The superior performance of the proposed GTCT model can be attributed to its ability to jointly capture temporal transaction patterns and relational dependencies within the account network. By integrating transformer-based sequence modeling with graph attention mechanisms, the model effectively learns both individual behavioral signatures and inter-account fraud propagation dynamics. The inclusion of contrastive self-supervised learning further strengthens the representation quality, especially in the face of class imbalance and limited labeled data.

Graph-temporal modeling proves particularly crucial in financial fraud detection, where fraudulent activities often manifest as coordinated behavior over time and across interconnected entities. Traditional models that ignore these structural and temporal cues are less equipped to detect complex fraud scenarios such as synthetic identities, collusive groups, and transaction layering.

In real-world settings, the proposed framework has strong applicability for enhancing fraud detection systems in banking, fintech, and payment platforms.

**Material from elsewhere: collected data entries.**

(** ** Degenerate positions *)

Lemma possibleMoves_none p :
  pegCount p makeBoard <= 1 -> Offsets.possibleMoves p makeBoard = Done.
Proof.
  intros H. apply quiet_empty_Done.
  - apply throws_possibleMoves, safe_makeBoard.
  - destruct (yields (Offsets.possibleMoves p makeBoard)) as [| mv l] eqn:E;
      [reflexivity |].
    assert (Hin : In mv (yields (Offsets.possibleMoves p makeBoard)))
      by (rewrite E; now left).
    apply In_possibleMoves in Hin as (s & m & d & Hj & Hl & _).
    pose proof (pegCount_movable p s m d Hj Hl). lia.
Qed.

(** C4 (as stated, refuted): the position whose only peg is in hole 0 has one
    peg, and [solve] returns [null] for it, not the empty list. *)
Lemma one_peg_gives_null :
  pegCount (mkPosition 1) makeBoard = 1 /\
  Offsets.solve (mkPosition 1) makeBoard = Null /\
  Offsets.solve (mkPosition 1) makeBoard <> Solution [].
Proof.
  split; [reflexivity |].
  assert (H : Offsets.solve (mkPosition 1) makeBoard = Null)
    by (vm_compute; reflexivity).
  split; [exact H |]. rewrite H. discriminate.
Qed.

The model’s modular architecture enables integration into existing pipelines, and its ability to generalize under label-scarce conditions is beneficial in operational environments where manual fraud labeling is limited.

However, ethical considerations must be addressed. While minimizing false negatives is essential to prevent financial loss, false positives can unjustly impact legitimate users by restricting access or flagging innocent behavior. Therefore, interpretability tools such as SHAP and attention visualizations are critical in ensuring that the model’s decisions can be audited and justified. Incorporating explainability not only aids human oversight but also promotes transparency and trust in automated fraud detection systems.

5. Conclusions and Future Work

This paper proposes the Graph-Temporal Contrastive Transformer, a unified framework that integrates graph structural learning, temporal sequence modeling, and contrastive self-supervision to improve financial fraud detection. Strong and consistent performance of the model is confirmed across multiple evaluation metrics, supported by comprehensive quantitative analysis, ablation studies, and interpretability investigations. By capturing relational dependencies and longitudinal behavioral patterns simultaneously, GTCT can offer a robust solution that identifies both localized anomalies and coordinated multi-account fraud schemes. The interpretability analysis further confirms that meaningful and domain-relevant representations are learned, making predictions more transparent and actionable for practitioners.

Despite the promising results reported in this study, there are several limitations that need to be mentioned. First, the main dataset used throughout the experiments is synthetic and publicly available, which, although very useful for controlled experimentation, does not capture the actual complexity, heterogeneity, and dynamic evolution of the networks of real-world financial transactions. Second, current implementation assumes a static graph structure within each batch and might not scale optimally in very high-frequency environments where transaction relationships change rapidly. On the other hand, while effective, the contrastive augmentation strategies were only restricted to a predefined set of transformations and may not completely capture the breadth of realistic behavioral perturbations that can be encountered in operational fraud settings.

Future work will overcome these limitations by extending GTCT to include dynamic graph learning mechanisms able to update the relational structures in real time with newly arriving transactions. Another promising direction involves deploying the model within a streaming pipeline to allow for continuous monitoring, low-latency inference, and rapid adaptation to emerging fraud patterns. Representation quality may be further improved, especially in the presence of distribution shifts, by enhancing the contrastive module with adaptive or data-driven augmentation strategies. Finally, validation of the model on large-scale industrial datasets with richer transactional context and more complex fraud patterns will be necessary to find out about scalability and operational viability. These extensions together advance the model toward real-world deployment and broaden its applicability across financial risk management scenarios.